Fig. 5: PGK1 depletion-induced osteoblast cytoprotection against DEX is through activation of Keap1-Nrf2 cascade.

OB-6 cells with the CRISPR/Cas9-PGK1-knockout construct (“ko-PGK1”) were further transduced with Nrf2 shRNA (“+sh-Nrf2”) or the non-sense control shRNA (“+sh-C”), stable cells were established via selection by puromycin, relative expression of Nrf2 pathway genes was shown (a, b). The NQO1 activity was also tested (c). Above cells and the control cells (with CRISPR/Cas9 sgRNA control construct/sg-C) were further treated with or without DEX (1 μM) for applied time periods, cell viability (d), death (e) and apoptosis (f) were examined by MTT, LDH release, and Histone-DNA ELISA assays, respectively.

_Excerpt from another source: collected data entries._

Fixpoint MeasureTextStringAtlas_loop (text : list Z) (firstChar glyphCount : Z)
    (glyphAdvance : list Z) (fallbackAdvance lineWidth maxWidth : Z) : outcome Z :=
  match text with
  | [] => Done (if maxWidth <? lineWidth then lineWidth else maxWidth)
  | c :: text =>
    let glyph := u8 c in
    if glyph =? 10 then
      MeasureTextStringAtlas_loop text firstChar glyphCount glyphAdvance fallbackAdvance
        0 (if maxWidth <? lineWidth then lineWidth else maxWidth)
    else
      advance ← advance_of glyphAdvance firstChar glyphCount fallbackAdvance glyph;
      MeasureTextStringAtlas_loop text firstChar glyphCount glyphAdvance fallbackAdvance
        (i32 (lineWidth + advance)) maxWidth
  end.

Definition MeasureTextStringAtlas (text : option (list Z)) (firstChar glyphCount : Z)
    (glyphAdvance : option (list Z)) (fallbackAdvance : Z) : outcome Z :=
  match text, glyphAdvance with
  | Some text, Some glyphAdvance =>
    MeasureTextStringAtlas_loop text firstChar glyphCount glyphAdvance fallbackAdvance 0 0
  | _, _ => Done 0
  end.

(** One channel of the gradient at [progress1024]. *)
Definition gradient (start stop progress1024 : Z) : Z :=
  u8 (i32 (start + Z.quot (i32 ((stop - start) * i32 progress1024)) 1024)).

(** [progress1024] of a glyph whose centre is [glyphCenter] pixels in. *)
Definition gradient_progress (glyphCenter totalWidth : Z) : Z :=
  let progress1024 := if 0 <? totalWidth
                      then u32 (Z.quot (i32 (glyphCenter * 1024)) totalWidth) else 0 in
  if 1024 <? progress1024 then 1024 else progress1024.

Fixpoint gradient_loop (draw : Z -> Z -> Z -> Z -> Z -> Z -> mem -> outcome mem)
    (advance : Z -> outcome Z) (lineHeight x totalWidth : Z) (text : list Z)
    (startRed startGreen startBlue endRed endGreen endBlue cursorX y : Z)
    (m : mem) : outcome mem :=
  match text with
  | [] => Done m
  | c :: text =>
    let glyph := u8 c in
    if glyph =? 10 then
      gradient_loop draw advance lineHeight x totalWidth text
        startRed startGreen startBlue endRed endGreen endBlue x (i32 (y + i32 lineHeight)) m
    else
      glyphAdvance ← advance glyph;
      let glyphCenter := i32 (cursorX - x + Z.quot glyphAdvance 2) in
      let progress1024 := gradient_progress glyphCenter totalWidth in
      let red := gradient startRed endRed progress1024 in
      let green := gradient startGreen endGreen progress1024 in
      let blue := gradient startBlue endBlue progress1024 in
      m ← draw cursorX y glyph red green blue m;
      gradient_loop draw advance lineHeight x totalWidth text
        startRed startGreen startBlue endRed endGreen endBlue (i32 (cursorX + glyphAdvance)) y m
  end.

Expression of the listed genes in the stable OB-6 cells with the non-sense control shRNA (“sh-C”), the lentiviral Keap1 shRNA (“sh-Keap1”), or together with the PGK1 shRNA (“sh-PGK1-S1”, sh-Keap1 + sh-PGK1) was shown (g, h), the relative NQO1 activity was tested as well (i). The above cells were treated with or without DEX (1 μM) for applied time periods, cell viability (j), death (k), and apoptosis (l) were tested similarly. Expression of listed proteins was quantified, normalized to the loading control (b, g). Data were expressed as mean ± standard deviation (SD, n = 5). *p < 0.05 vs. “ko-PGK1” cells (a, c); *p < 0.05 (d–f); ^#p < 0.05 vs. “sh-C” cells (h–l). *p < 0.05 vs. “Ctrl” treatment (j–l). p > 0.05 stands for no statistical difference. Experiments in this figure were repeated three times, and similar results were obtained.